U.S. and European officials decided to plow on with the negotiations in December despite Iran’s toughening of its negotiating stance. They have also drawn back from taking action at the International Atomic Energy Agency board to censure Iran, a move that Tehran said could scuttle talks.
Mr. Nephew played a key role in designing the web of sanctions imposed on Iran from 2006-13 and was a senior member of the team that negotiated
the 2015 nuclear deal. While he strongly backed that agreement, he has written that the use of broad sanctions was crucial in persuading Iran to negotiate seriously.
His appointment as deputy Iran envoy in March sparked criticism in Iran. A conservative Iranian newspaper, Vatan-e-Emrooz, photoshopped a poster from the 1997 horror film “The Devil’s Advocate,” in which an ambitious attorney becomes a lawyer for Satan. In the Iranian newspaper, Mr. Biden is depicted in the devil’s role, standing behind Mr. Nephew as the lawyer.

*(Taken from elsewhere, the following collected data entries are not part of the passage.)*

(** A 429 from [/api/transcript] is given exactly when the limiter
    rejects; it then leaves the list as it was, calls nothing, and
    reports [current_requests] equal to [max_requests_per_minute]. *)
Theorem rate_limited_reply_reports_full_window (REQUEST_DELAY : Q)
    (MAX_REQUESTS_PER_MINUTE : Z) (api : transcript_api)
    (requests_get : string -> outcome soup) (type_error : json -> string)
    (st : list Q) (now : Q) (utcnow : string) (get_json : outcome json) :
  (0 <= MAX_REQUESTS_PER_MINUTE)%Z ->
  reachable MAX_REQUESTS_PER_MINUTE st ->
  forall served,
    served = Transcript.get_transcript REQUEST_DELAY MAX_REQUESTS_PER_MINUTE
               api requests_get type_error st now utcnow get_json
    \/ served = App.get_transcript REQUEST_DELAY api requests_get
                  MAX_REQUESTS_PER_MINUTE type_error st now utcnow get_json ->
    (code (snd served) = 429%Z
     <-> fst (rate_limit_check MAX_REQUESTS_PER_MINUTE now st) = false)
    /\ (code (snd served) = 429%Z ->
        fst served = st
        /\ calls_made (snd served) = []
        /\ lookup "rate_limit" (payload (snd served))
           = Some (JObj [("max_requests_per_minute",
                          json_int MAX_REQUESTS_PER_MINUTE);
                         ("current_requests",
                          json_int MAX_REQUESTS_PER_MINUTE)])).
Proof.
  intros Hmax Hst served Hserved.
  assert (Hroute : exists m i extract fetch scrape,
            served = transcript_route MAX_REQUESTS_PER_MINUTE m i extract
                       fetch scrape type_error st now utcnow get_json).
  { destruct Hserved as [-> | ->]; repeat eexists. }
  destruct Hroute as (m & i & extract & fetch & scrape & ->). clear Hserved.
  pose proof (route_list MAX_REQUESTS_PER_MINUTE m i extract fetch scrape
                type_error st now utcnow get_json) as Hlist.
  assert (Hcode :
    code (snd (transcript_route MAX_REQUESTS_PER_MINUTE m i extract fetch
                 scrape type_error st now utcnow get_json)) = 429%Z
    <-> fst (rate_limit_check MAX_REQUESTS_PER_MINUTE now st) = false).
  { destruct (route_cases MAX_REQUESTS_PER_MINUTE m i extract fetch scrape
                type_error st now utcnow get_json)
      as [[Hrej ->] | [Hadm [(e & -> & _) | [-> | [[-> _] | H]]]]];
      try (split; [discriminate | congruence]); [now split|].
    destruct H as (fields & u & id & _ & _ & _ & _ & ->).
    destruct (response_code fetch scrape utcnow u
                (match lookup "include_metadata" fields with
                 | Some v => v
                 | None => JBool true
                 end) id) as [-> _].
    destruct (snd (fst (snd (fetch id)))); split;
      (discriminate || congruence). }
  split; [exact Hcode|]. intros H429. apply Hcode in H429.
  destruct (rejected_call_purges_nothing MAX_REQUESTS_PER_MINUTE now st Hst
              H429) as [Hsame Hleft].
  destruct (route_cases MAX_REQUESTS_PER_MINUTE m i extract fetch scrape
              type_error st now utcnow get_json)
    as [[_ Hr] | [Hadm _]]; [|congruence].
  rewrite Hlist, Hr, Hleft. repeat split. cbn [payload lookup String.eqb].
  apply rate_limit_check_rejects in H429. rewrite Hsame in H429.
  pose proof (reachable_length MAX_REQUESTS_PER_MINUTE st Hst).
  unfold json_nat, json_int.
  replace (Z.of_nat (List.length st)) with MAX_REQUESTS_PER_MINUTE by lia.
  reflexivity.
Qed.

Lemma rate_limited_reply_reports_full_window_witness :
  code (snd (App.get_transcript 1 no_captions (fun _ => Raises "timed out")
               1 (fun _ => "") [0%Q] 1 "2024-01-01T00:00:01"
               (Returns JNull)))
  = 429%Z.
Proof.
  refine (proj2 (proj1 (rate_limited_reply_reports_full_window 1 1 no_captions
                          (fun _ => Raises "timed out") (fun _ => "") [0%Q] 1
                          "2024-01-01T00:00:01" (Returns JNull) _
                          (reachable_call 1 0%Q _ (reachable_start 1))
                          _ (or_intror eq_refl))) _).
  - discriminate.
  - reflexivity.
Defined.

The talks in Vienna are aimed at agreeing on the steps Iran and the U.S. would take to re-enter the nuclear deal. A year after the Trump administration exited the deal in May 2018, Iran started expanding its nuclear program. It has now breached most limits in the 2015 accord, is producing near weapons-grade nuclear fuel and is thought to be just a few weeks from having enough highly enriched uranium for a bomb.
The Biden administration set restoring the nuclear deal as a foreign-policy goal, though it has kept almost all the Trump sanctions in place. Republicans and Democrats in Congress have criticized the administration for allowing Iran to build up its nuclear work even while the talks dragged on.
—Michael R. Gordon contributed to this article.